* **Exercise**:
For the data that follows, report how many lines contain the word "string", and nothing else.
[Records Boundary: Start]
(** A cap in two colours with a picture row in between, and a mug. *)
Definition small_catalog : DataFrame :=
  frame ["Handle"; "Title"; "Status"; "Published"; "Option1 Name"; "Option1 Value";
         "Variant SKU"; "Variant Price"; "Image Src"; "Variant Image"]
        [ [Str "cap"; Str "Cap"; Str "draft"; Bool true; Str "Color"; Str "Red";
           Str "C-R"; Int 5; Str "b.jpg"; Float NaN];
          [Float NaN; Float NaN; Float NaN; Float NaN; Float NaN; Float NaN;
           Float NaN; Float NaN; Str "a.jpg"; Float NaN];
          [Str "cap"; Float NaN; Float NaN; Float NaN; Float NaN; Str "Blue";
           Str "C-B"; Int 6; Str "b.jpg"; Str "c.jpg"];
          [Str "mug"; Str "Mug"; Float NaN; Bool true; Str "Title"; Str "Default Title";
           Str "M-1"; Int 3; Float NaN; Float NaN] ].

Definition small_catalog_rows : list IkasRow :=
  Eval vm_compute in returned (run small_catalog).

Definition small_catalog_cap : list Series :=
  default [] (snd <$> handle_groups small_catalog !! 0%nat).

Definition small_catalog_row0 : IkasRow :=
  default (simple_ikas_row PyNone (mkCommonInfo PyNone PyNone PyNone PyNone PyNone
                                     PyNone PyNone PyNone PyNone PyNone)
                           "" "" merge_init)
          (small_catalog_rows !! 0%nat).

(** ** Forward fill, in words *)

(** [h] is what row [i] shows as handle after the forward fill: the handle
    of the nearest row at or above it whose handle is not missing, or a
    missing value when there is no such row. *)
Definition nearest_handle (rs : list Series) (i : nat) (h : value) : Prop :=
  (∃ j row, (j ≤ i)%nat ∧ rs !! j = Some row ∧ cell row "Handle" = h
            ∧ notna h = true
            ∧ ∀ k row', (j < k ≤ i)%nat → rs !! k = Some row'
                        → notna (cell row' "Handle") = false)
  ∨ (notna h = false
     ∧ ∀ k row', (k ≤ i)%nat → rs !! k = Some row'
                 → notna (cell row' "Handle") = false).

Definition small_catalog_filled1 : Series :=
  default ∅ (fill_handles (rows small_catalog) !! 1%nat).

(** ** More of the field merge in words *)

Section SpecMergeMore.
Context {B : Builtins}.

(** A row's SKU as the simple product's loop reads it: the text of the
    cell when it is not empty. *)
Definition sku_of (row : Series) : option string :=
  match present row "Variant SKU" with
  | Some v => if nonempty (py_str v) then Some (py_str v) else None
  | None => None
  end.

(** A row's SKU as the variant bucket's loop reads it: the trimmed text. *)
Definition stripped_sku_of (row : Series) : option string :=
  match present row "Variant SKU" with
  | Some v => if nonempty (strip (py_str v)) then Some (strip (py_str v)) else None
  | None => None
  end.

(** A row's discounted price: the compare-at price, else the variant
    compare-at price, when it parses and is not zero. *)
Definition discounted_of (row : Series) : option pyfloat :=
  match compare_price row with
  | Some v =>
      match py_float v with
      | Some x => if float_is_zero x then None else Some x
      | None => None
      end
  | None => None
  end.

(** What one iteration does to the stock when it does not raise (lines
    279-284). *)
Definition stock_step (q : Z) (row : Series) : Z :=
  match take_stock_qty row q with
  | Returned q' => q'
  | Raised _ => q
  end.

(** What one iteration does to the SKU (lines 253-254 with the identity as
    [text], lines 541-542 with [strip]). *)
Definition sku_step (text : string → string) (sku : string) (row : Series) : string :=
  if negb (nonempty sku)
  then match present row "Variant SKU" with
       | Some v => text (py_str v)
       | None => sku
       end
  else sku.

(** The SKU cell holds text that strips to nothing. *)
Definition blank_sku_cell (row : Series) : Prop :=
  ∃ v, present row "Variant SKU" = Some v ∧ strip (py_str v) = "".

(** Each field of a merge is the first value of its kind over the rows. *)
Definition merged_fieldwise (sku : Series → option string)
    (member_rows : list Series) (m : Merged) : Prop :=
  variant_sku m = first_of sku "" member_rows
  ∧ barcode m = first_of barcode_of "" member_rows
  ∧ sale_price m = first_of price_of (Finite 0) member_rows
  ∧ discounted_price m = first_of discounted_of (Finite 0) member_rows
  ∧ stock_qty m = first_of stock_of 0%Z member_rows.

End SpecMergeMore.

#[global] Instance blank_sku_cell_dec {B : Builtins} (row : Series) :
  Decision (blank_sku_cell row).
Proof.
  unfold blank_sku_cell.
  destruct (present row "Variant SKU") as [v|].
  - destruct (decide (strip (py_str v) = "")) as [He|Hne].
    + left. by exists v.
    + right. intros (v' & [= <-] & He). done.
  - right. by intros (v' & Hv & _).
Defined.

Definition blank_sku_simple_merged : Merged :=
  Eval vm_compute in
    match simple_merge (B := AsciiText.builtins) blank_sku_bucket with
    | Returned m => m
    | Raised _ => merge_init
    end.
[Records Boundary: End]
* **Response**:
4